Okay Boomer, No one wants Quibi

Lauren R.
3 min readJan 12, 2021

Quibi, short for “Quick Bites”, was a short form streaming service designed for mobile devices. With 2 billion people watching short-form content every day, Jeffrey Katzenburg (co-creator of DreamWorks) saw an opportunity to capitalize on this market and deliver highly produced, premium content in short-form.

The target audience was young professionals who would be on the go with short breaks throughout their day to turn to their phones for entertainment. It was predicted Quibi would acquire 7 million users in its first year, a massive miscalculation.

Quibi offered a 90 day free period when it debuted in April. By July, there were nearly 1 million users, but only 72,000 of these users were paid subscribers. Users had decided the content on Quibi was not worth paying for.

Katzenburg is quick to blame the failure of Quibi on the pandemic alone. Sure, an app designed for people on the go has no place in a world where people are not allowed to leave their houses. However, defining your market as busy young professionals who spend 2 hours a day on the subway greatly limits your market in the first place. Secondly, short-form applications like Tik Tok took off during the pandemic, and other streaming services benefited from people staying home.

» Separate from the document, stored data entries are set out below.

(** * typesaurus, [src/adapter/admin/transaction.mjs]

    A shallow embedding of the transactional adapter: the read-side and
    write-side proxy trees ([readDB], [writeDB]), the collection handles,
    the read-to-write converter ([readDocsToWriteDocs]), the output
    converter ([writeDocsToDocs]), the path resolver ([pathToWriteRef]) and
    the callback that [transaction(db).read(...).write(...)] hands to the
    client.

    JavaScript values are a closed variant: primitives, arrays, keyed
    mappings and the instances of the classes that a function tests for
    with [instanceof].  Exceptions are an error monad.  The db object,
    which is copied and whose copy is mutated, lives in a store of
    locations; the writes that a transaction object has been asked to stage
    are a state passed along. *)

From Stdlib Require Import ZArith String Ascii List Lia.
From stdpp Require Import base option list strings pretty gmap.

#[local] Set Warnings "-register-all".

(** * The program *)

(** ** Exceptions *)

Inductive error :=
| Error (message : string)
| TypeError (message : string)
| ReferenceError (message : string).

Inductive outcome (A : Type) :=
| Return (a : A)
| Throw (e : error).
Arguments Return {A} a.
Arguments Throw {A} e.

#[global] Instance outcome_ret : MRet outcome := @Return.
#[global] Instance outcome_bind : MBind outcome := fun A B f m =>
  match m with
  | Return a => f a
  | Throw e => Throw e
  end.
#[global] Instance outcome_fmap : FMap outcome := fun A B f m =>
  match m with
  | Return a => Return (f a)
  | Throw e => Throw e
  end.

(** ** Values *)

(** Primitives.  Numbers are only carried around by this module, never
    computed with, so integers stand for them. *)
Inductive prim :=
| PUndefined
| PNull
| PBool (b : bool)
| PNumber (n : Z)
| PString (s : string).

(** A value over the class instances [L]: [typeof] is ["object"] for
    [Arr], [Obj], [Inst] and for [Prim PNull]; [Array.isArray] holds for
    [Arr] only.  [Obj] lists the own enumerable string-keyed properties in
    enumeration order, each key once. *)
Inductive val (L : Type) :=
| Prim (p : prim)
| Arr (items : list (val L))
| Obj (props : list (string * val L))
| Inst (x : L).
Arguments Prim {L} p.
Arguments Arr {L} items.
Arguments Obj {L} props.
Arguments Inst {L} x.
(** * Bedrock usage dashboard: model identity, pricing, aggregation, cost matrix

    A shallow embedding of [bedrock-usage/app.py].  Python [str] values are
    [string]s of 8-bit characters, a character being the code point of that
    number (the ASCII range and Latin-1; the identifiers of the service are
    ASCII), Python [int]s are [Z], Python [float]s are IEEE binary64
    values ([PrimFloat.float]), and a Python [dict] is an insertion-ordered
    association list. *)

From Stdlib Require Import String Ascii List ZArith Bool Lia Arith.
From Stdlib Require Import Permutation Sorted Floats DecimalString.
From Stdlib Require DecimalZ.
Import ListNotations.

Open Scope string_scope.

(* ================================================================== *)
(** ** Python string primitives *)

Module PyStr.

(** [s[n:]] *)
Fixpoint drop (n : nat) (s : string) : string :=
  match n, s with
  | O, _ => s
  | S _, EmptyString => EmptyString
  | S k, String _ s' => drop k s'
  end.

(** [s.startswith(p)] *)
Definition startswith (s p : string) : bool := String.prefix p s.

(** [s.partition(sep)] at the leftmost occurrence of [sep]: the text before
    it and the text after it, [None] when [sep] does not occur.  This is
    what [s.split(sep, 1)] cuts at. *)
Fixpoint partition (sep s : string) : option (string * string) :=
  if String.prefix sep s then Some (EmptyString, drop (String.length sep) s)
  else match s with
       | EmptyString => None
       | String c s' =>
           match partition sep s' with
           | Some (a, b) => Some (String c a, b)
           | None => None
           end
       end.

(** [sub in s] *)
Definition contains (sub s : string) : bool :=
  match partition sub s with Some _ => true | None => false end.

(** [s.split(sep, 1)] *)
Definition split1 (sep s : string) : list string :=
  match partition sep s with
  | Some (a, b) => [a; b]
  | None => [s]
  end.
Definition bind {A B : Type} (m : result A) (k : A -> result B) : result B :=
  match m with
  | Ok a => k a
  | Raise e => Raise e
  end.

Notation "x <- m ;; k" := (bind m (fun x => k))
  (at level 61, m at next level, right associativity).

Fixpoint mapM {A B : Type} (f : A -> result B) (l : list A) : result (list B) :=
  match l with
  | [] => Ok []
  | a :: l' => b <- f a ;; bs <- mapM f l' ;; Ok (b :: bs)
  end.

(** ** Python values *)

Module Py.

Definition len {A : Type} (l : list A) : Z := Z.of_nat (List.length l).

(** [s[0]] *)
Definition first_char (s : string) : result string :=
  match s with
  | EmptyString => Raise IndexError
  | String c _ => Ok (String c EmptyString)
  end.

(** [pat in s]: some suffix of [s] starts with [pat]. *)
Fixpoint contains (pat s : string) : bool :=
  prefix pat s ||
  match s with
  | EmptyString => false
  | String _ s' => contains pat s'
  end.

(** [a / b] on two [int]s *)
Definition truediv (a b : Z) : result F64.float :=
  if b =? 0 then Raise ZeroDivisionError else Ok (F64.div_int a b).

(** The numbers that reach [round(_, 2)]: [round] dispatches on the
    type of its argument. *)
Inductive num : Type :=
| Int (z : Z)
| Float (x : F64.float)
| NpFloat64 (x : F64.float).

Definition round2 (v : num) : num :=
  match v with
  | Int z => Int z
  | Float x => Float (F64.py_round_digits x 2)
  | NpFloat64 x => NpFloat64 (F64.np_round2 x)
  end.

(** The cell of a float64 column holding [v]. *)
Definition to_float64 (v : num) : F64.float :=
  match v with
  | Int z => F64.of_int z
  | Float x => x
  | NpFloat64 x => x
  end.

(** [v > 0] *)
Definition gt0 (v : num) : bool :=
  match v with
  | Int z => z >? 0
  | Float x => F64.gt0 x
  | NpFloat64 x => F64.gt0 x
  end.

(** [f"{v:.2f}"] and [f"{v:,.0f}"]: an [int] is formatted as the float
    of the same value. *)
Definition format_2f (v : num) : string := F64.format_2f (to_float64 v).
Definition format_comma_0f (v : num) : string :=
  F64.format_comma_0f (to_float64 v).

(** Order of [str] values: by code point, which on UTF-8 strings is the
    order of the bytes. *)
Definition str_compare : string -> string -> comparison := String.compare.
(** [chat.sendMessage([{ functionResponse: { name, response } }])]. *)
Definition chatSendFunctionResponse (env : Env) (name : string)
    (response : ToolResult) : Async string :=
  modify (fun w => record w (ModelFunctionResponse name response)) ;;
  match secondTurn env with
  | Some text => resolve text
  | None => throw "GoogleGenerativeAIError"
  end.

(** The tool branch of [processMessage]:
    [if (call.name === 'calculate_premium') ... else if
    (call.name === 'generate_payment_link') ... else ...]. *)
Definition dispatchTool (env : Env) (user : User) (call : FunctionCall)
    : Async ToolResult :=
  if decide (call_name call = "calculate_premium") then
    let* r := calculatePremium env
        {| insuranceType := args_insuranceType call;
           details := args_details call |} in
    resolve (PremiumTool r)
  else if decide (call_name call = "generate_payment_link") then
    updateUserFullName env (user_id user) (args_customerName call) ;;
    let* product := prisma env ProductFindUnique
        (reads (fun w => find (ofType (args_insuranceType call))
                           (insuranceProducts w))) in
    match product with
    | None =>
        throw ("Product type " ++ args_insuranceType call ++ " not found.")
    | Some product =>
        let* newQuote := prisma env QuoteCreate (fun w =>
            let q := {| quote_id := newId env QuoteCreate;
                        quote_userId := user_id user;
                        insuranceProductId := product_id product;
                        quote_type := args_insuranceType call;
                        status := "quoted";
                        quote_premium := args_premium call;
                        quote_details := args_details call |} in
            (Returned q, setQuotes w (quotes w ++ [q]))) in
        let* session := createStripeCheckoutSession env (quote_id newQuote)
            (quote_premium newQuote) (args_customerName call) in
        resolve (CheckoutTool session)
    end
  else resolve (ErrorTool "Unknown function").

(** The parts of the model's turn as [chat.getHistory()] returns them: the
    text, when the reply has one, and the function calls. *)
Definition modelParts (response : ModelResponse) : list Part :=
  ((if String.eqb (response_text response) "" then []
    else [TextPart (response_text response)])
   ++ map FunctionCallPart (functionCalls response))%list.

Definition unexpectedErrorText : string :=
  "I'm sorry, I encountered an unexpected error. Could we please try that again?".

Definition processMessage (env : Env) (wid userMessage : string)
    : Async unit :=
  tryCatch
    (let* (user, conversation) := findOrCreateUserAndConversation env wid in
     let chatHistory := history conversation in
     let* dynamicHistory :=
       injectDynamicInstructions env chatHistory userMessage in
     let* response := chatSendMessage env dynamicHistory userMessage in
     let firstTurns :=
       [ Some {| content_role := "user"; parts := [TextPart userMessage] |};
         Some {| content_role := "model";
                 parts := modelParts response |} ] in
     let* (aiResponseText, toolTurns) :=
       match functionCalls response with
       | call :: _ =>
           let* toolResult := dispatchTool env user call in
           let* text :=
             chatSendFunctionResponse env (call_name call) toolResult in
           resolve
             (text,
              [ Some {| content_role := "function";
                        parts := [FunctionResponsePart (call_name call)
                                    toolResult] |};
                Some {| content_role := "model";
                        parts := [TextPart text] |} ])
       | [] => resolve (response_text response, [])
       end in
     let updatedHistory := (dynamicHistory ++ firstTurns ++ toolTurns)%list in
     updateConversationHistory env (conversation_id conversation)
       updatedHistory ;;
     sendMessage wid (PlainText (applyBusinessLogic aiResponseText)))
    (fun _ => sendMessage wid (PlainText unexpectedErrorText)).

End Services.

Definition noFault : StorageOp -> bool := fun _ => false.

(** ** Concrete data used by the scenarios *)

Definition healthyEnv : Env :=
  {| dbThrows := noFault;
     newId := fun op =>
       match op with
       | UserCreate => "user-new"
       | ConversationCreate => "conv-new"
       | _ => "quote-new"
       end;
     pdfApi := Some "https://pdf.example/tmp.pdf";
     cloudinary := Uploaded "https://res.example/certificates/POL.pdf";
     documentPostFails := false;
     stripeCheckout := Some (Some "https://checkout.example/session");
     firstTurn := None;
     secondTurn := Some "Here is your payment link." |}.

Definition catalogWorld : World :=
  {| users := []; conversations := [];
     insuranceProducts := [motorProduct 2010%float];
     quotes := []; trace := [] |}.

Definition scenarioAFacts : gmap string JS.Prim :=
  {[ "driverAge" := JS.Number 22%float; "carYear" := JS.Number 2008%float ]}.

(** The second factor of scenario A: carYear lt 2010, add 10000. *)
Definition oldCar : PricingFactor := oldCarBefore 2010%float.

(** A rule set whose only factor is keyed by the name of a member that
    every plain object inherits. *)
Definition constructorFactor : PricingFactor :=
  {| key := "constructor"; condition := Condition.lt; value := JS.Str "g";
     modifier := 10000%float; type := FactorType.add |}.

Definition constructorProduct : InsuranceProduct :=
  {| product_id := "prod-motor"; product_type := "motor";
     product_name := "Comprehensive Motor Insurance"; isActive := true;
     requiredInputs := [];
     pricingRules :=
       RulesObject (BaseRateNumber 60000%float)
         (FactorsArray [constructorFactor]) |}.

Definition constructorWorld : World :=
  {| users := []; conversations := [];
     insuranceProducts := [constructorProduct]; quotes := []; trace := [] |}.

(** A gateway that accepts one signature; the payload of a confirmation is
    read as the quote identifier of its metadata. *)
Definition stripeSignedBy (rawBody sig : string) : option StripeEvent :=
  if decide (sig = "t=1,v1=5257a869") then
    Some {| event_type := "checkout.session.completed";
            metadata_quoteId := Some rawBody |}
  else None.

Definition alice : User :=
  {| user_id := "user-1"; whatsappId := Some "250788000001";
     email := None; fullName := Some "Alice"; isAdmin := false |}.

Definition quoteInStatus (st : string) : Quote :=
  {| quote_id := "quote-1-abcdef"; quote_userId := "user-1";
     insuranceProductId := "prod-motor"; quote_type := "motor";
     status := st; quote_premium := 94000%float;
     quote_details := scenarioAFacts |}.

Definition worldWithQuote (st : string) : World :=
  {| users := [alice]; conversations := [];
     insuranceProducts := [motorProduct 2010%float];
     quotes := [quoteInStatus st]; trace := [] |}.

(** The PDF service is down. *)
Definition pdfDownEnv : Env :=
  {| dbThrows := noFault; newId := newId healthyEnv;
     pdfApi := None; cloudinary := cloudinary healthyEnv;
     documentPostFails := false;
     stripeCheckout := stripeCheckout healthyEnv;
     firstTurn := None; secondTurn := None |}.

(** The world after the first handling of the confirmation for the quoted
    quote. *)
Definition paidWorld : World :=
  snd (handleStripeWebhook stripeSignedBy healthyEnv "quote-1-abcdef"
         "t=1,v1=5257a869" (worldWithQuote "quoted")).

(** A first model turn that asks for a payment link for a product type
    that is not in the catalog. *)
Definition travelLinkCall : FunctionCall :=
  {| call_name := "generate_payment_link"; args_insuranceType := "travel";
     args_premium := 94000%float; args_customerName := "Alice Uwase";
     args_details := scenarioAFacts |}.

Definition travelLinkEnv : Env :=
  {| dbThrows := noFault; newId := newId healthyEnv;
     pdfApi := pdfApi healthyEnv; cloudinary := cloudinary healthyEnv;
     documentPostFails := false;
     stripeCheckout := stripeCheckout healthyEnv;
     firstTurn := Some {| response_text := "";
                          functionCalls := [travelLinkCall] |};
     secondTurn := Some "Here is your payment link." |}.

(** The user on whose behalf [processMessage] runs: the row found through
    the messaging address, or the row created for it. *)
Definition sessionUser (env : Env) (wid : string) (w : World) : User :=
  match find (hasWhatsappId wid) (users w) with
  | Some u => u
  | None => {| user_id := newId env UserCreate; whatsappId := Some wid;
               email := None; fullName := None; isAdmin := false |}
  end.


(** The store performs the listed operations. *)
Definition serves (env : Env) (ops : list StorageOp) : Prop :=
  Forall (fun op => dbThrows env op = false) ops.

(** A string-to-number coercion that is enough for the scenarios (no
    scenario coerces a string). *)
Definition nanOnStrings : string -> float := fun _ => nan.

(** ** Observations on worlds and traces *)

Definition isPaidMark (quoteId : string) (e : Event) : bool :=
  match e with
  | QuoteMarkedPaid i => bool_decide (i = quoteId)
  | _ => false
  end.

Definition isCertificateStart (quoteId : string) (e : Event) : bool :=
  match e with
  | CertificateGenerationStarted i => bool_decide (i = quoteId)
  | _ => false
  end.

Definition isConfirmation (e : Event) : bool :=
  match e with
  | WhatsAppTextPost _ (PaymentSuccessText _ _ _) => true
  | _ => false
  end.

Definition isFunctionResponse (e : Event) : bool :=
  match e with
  | ModelFunctionResponse _ _ => true
  | _ => false
  end.
(** A fresh run that succeeds writes the cache last. *)
Example load_fresh_trace :
  trace (loadPluginsTasks (mkPluginsParam [] [decl g3p3v1; decl g1p1v1])
                          "cache.json" emptyWorld).2
  = [EvLock "plugins/godel-resolver.lock";
     EvResolveAndVerify g3p3v1; EvInfoFromPlugin "plugins/p3-1.0";
     EvResolveAssets [];
     EvResolveAndVerify g1p1v1; EvInfoFromPlugin "plugins/p1-1.0";
     EvResolveAssets [];
     EvUnlock "plugins/godel-resolver.lock";
     EvWriteFile "cache.json" [Byte.x7b; Byte.x7d]].
Proof. vm_compute. reflexivity. Qed.

Lemma C2_different_version_of_same_plugin_witness :
  Version g1p1v1 ≠ Version g1p1v2
  ∧ ∃ conflicts,
      conflictsOf twoVersions = Some conflicts
      ∧ verifyPluginCompatibility twoVersions
        = Some (Some (conflictsErrString conflicts))
      ∧ reported conflicts g1p1v1 g1p1v2 = Some errDifferentVersion
      ∧ reported conflicts g1p1v2 g1p1v1 = Some errDifferentVersion
      ∧ (dom twoVersions = {[g1p1v1; g1p1v2]} →
         conflicts = {[g1p1v1 := {[g1p1v2 := errDifferentVersion]};
                       g1p1v2 := {[g1p1v1 := errDifferentVersion]}]}).
Proof.
  split; [discriminate|].
  apply (C2_different_version_of_same_plugin twoVersions g1p1v1 g1p1v2
           (mkPluginInfoWithAssets (info ["build"] false) [])
           (mkPluginInfoWithAssets (info ["test"] false) []));
    [reflexivity | reflexivity | reflexivity | reflexivity | discriminate].
Defined.

Lemma C3_task_name_collision_witness :
  g1p1v1 ≠ g3p3v1
  ∧ ¬ (Group g1p1v1 = Group g3p3v1 ∧ Product g1p1v1 = Product g3p3v1)
  ∧ (∃ n, n ∈ taskNames (mkPluginInfoWithAssets
                           (info ["test"; "fmt"; "build"] false) [])
          ∧ n ∈ taskNames (mkPluginInfoWithAssets
                             (info ["build"; "lint"; "fmt"] false) []))
  ∧ commonTasksOf
      (mkPluginInfoWithAssets (info ["test"; "fmt"; "build"] false) [])
      (mkPluginInfoWithAssets (info ["build"; "lint"; "fmt"] false) [])
    = ["build"; "fmt"]
  ∧ ∃ conflicts,
      conflictsOf sharedTasks = Some conflicts
      ∧ reported conflicts g1p1v1 g3p3v1
        = Some (errConflictingTasks
                  (commonTasksOf
                     (mkPluginInfoWithAssets
                        (info ["test"; "fmt"; "build"] false) [])
                     (mkPluginInfoWithAssets
                        (info ["build"; "lint"; "fmt"] false) []))).
Proof.
  assert (g1p1v1 ≠ g3p3v1) as Hne by discriminate.
  assert (¬ (Group g1p1v1 = Group g3p3v1 ∧ Product g1p1v1 = Product g3p3v1))
    as Hdup by (intros [Hg _]; discriminate Hg).
  assert (∃ n, n ∈ taskNames (mkPluginInfoWithAssets
                                (info ["test"; "fmt"; "build"] false) [])
               ∧ n ∈ taskNames (mkPluginInfoWithAssets
                                  (info ["build"; "lint"; "fmt"] false) []))
    as Hshared.
  { exists "build". split; [by do 2 right; left | by left]. }
  split; [exact Hne|]. split; [exact Hdup|]. split; [exact Hshared|].
  split; [vm_compute; reflexivity|].
  destruct (C3_task_name_collision sharedTasks g1p1v1 g3p3v1
              (mkPluginInfoWithAssets (info ["test"; "fmt"; "build"] false) [])
              (mkPluginInfoWithAssets (info ["build"; "lint"; "fmt"] false) [])
              eq_refl eq_refl Hne)
    as (conflicts & Hc & _ & _ & Htasks & _).
  exists conflicts. split; [exact Hc|].
  apply Htasks; [exact Hdup | | exact Hshared].
  intros (Hp & _). discriminate Hp.
Defined.

Lemma C4_config_collision_witness :
  Group g1p1v1 ≠ Group g2p1v1
  ∧ Product g1p1v1 = Product g2p1v1
  ∧ commonTasksOf (mkPluginInfoWithAssets (info ["build"] true) [])
                  (mkPluginInfoWithAssets (info ["test"] true) []) = []
  ∧ ∃ conflicts,
      conflictsOf sameProduct = Some conflicts
      ∧ reported conflicts g1p1v1 g2p1v1 = Some errConfigCollision
      ∧ reported conflicts g2p1v1 g1p1v1 = Some errConfigCollision
      ∧ verifyPluginCompatibility sameProduct
        = Some (Some (conflictsErrString conflicts)).
Proof.
  split; [discriminate|]. split; [reflexivity|].
  split; [vm_compute; reflexivity|].
  destruct (C4_config_collision sameProduct g1p1v1 g2p1v1
              (mkPluginInfoWithAssets (info ["build"] true) [])
              (mkPluginInfoWithAssets (info ["test"] true) [])
              eq_refl eq_refl)
    as (conflicts & Hc & Hboth & _); [discriminate | reflexivity |].
  exists conflicts. split; [exact Hc|].
  apply Hboth; reflexivity.
Defined.

Lemma C1_resolvePlugins_aggregates_failures_witness :
  lockError (filepath_Join "plugins" "godel-resolver.lock") (disk emptyWorld)
  = None
  ∧ ∃ outs r w' w1 w2 pluginErrors sortedKeys,
      resolvePlugins "plugins" "assets" "downloads" osarch_Current threeDecls
                     emptyWorld = (r, w')
      ∧ lockedfile_Lock (filepath_Join "plugins" "godel-resolver.lock")
                        emptyWorld = (None, w1)
      ∧ attemptAll "plugins" "assets" "downloads" osarch_Current threeDecls
                   (Plugins threeDecls) w1 = (outs, w2)
      ∧ w' = unlock (filepath_Join "plugins" "godel-resolver.lock") w2
      ∧ outs.*1 = declLocator <$> Plugins threeDecls
      ∧ attempts (trace w')
        = attempts (trace emptyWorld) ++ (declLocator <$> Plugins threeDecls)
      ∧ pluginErrors = assignAll (failuresOf outs)
      ∧ sortedKeys = SortLocators (elements (dom pluginErrors))
      ∧ (failuresOf outs = [] → r = Ok (assignAll (successesOf outs)))
      ∧ (failuresOf outs ≠ [] →
         r = Err (("failed to resolve " +:+ fmt_d (size pluginErrors)
                     +:+ " plugin(s):")
                  +:+ String.concat ""
                        ((λ k, (LF +:+ strings_Repeat " " IndentSpaces)
                                 +:+ (pluginErrors !!! k)) <$> sortedKeys)))
      ∧ StronglySorted Locator_le sortedKeys
      ∧ NoDup sortedKeys
      ∧ (∀ k, k ∈ sortedKeys ↔ ∃ err, (k, Err err) ∈ outs)
      ∧ (∀ k, k ∈ sortedKeys → (k, Err (pluginErrors !!! k)) ∈ outs)
      ∧ (∀ k info, assignAll (successesOf outs) !! k = Some info →
                   (k, Ok info) ∈ outs).
Proof.
  split; [reflexivity|].
  apply (C1_resolvePlugins_aggregates_failures
           "plugins" "assets" "downloads" osarch_Current threeDecls emptyWorld).
  reflexivity.
Defined.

We can look at the content itself. $1.75 billion sounds like a lot, but it is a drop in the bucket when compared to the $17 billion Netflix has to shell out on content. Netflix also has a “pause” button. Users can watch better content on Netflix, and simply hit the “pause” button when they run out of time to watch. Furthermore, 10 minutes was simply not enough time to develop a quality storyline for viewers to become invested in the content provided by Quibi.

Although Quibi featured content produced by Steven Spielberg and starring Kevin Hart or Jennifer Lawrence, people are just not obsessed with celebrities like they used to be. The content should have gone to influencers instead, as no one cared to spend that much money to see celebrities. That brings us to the most pertinent explanation for Quibi’s failure — they did not understand their market.

Just because Katzenberg wanted to bring this content to the audience, did not mean that the audience wanted it. With its short-form competitors like Tik Tok, Snapchat, and YouTube being free, there was simply no space for a Boomer to bring his paid content to Millennials and Gen Z.

Organically grown content is rising in the world of short-form videos, and the viewers watching and sharing this content are deciding what is cool (Quibi did not have a sharing feature, which would have been free marketing with viral videos). Yet, it’s clear this valuable demographic was either ignored or not understood by the Quibi team, ultimately contributing to its demise.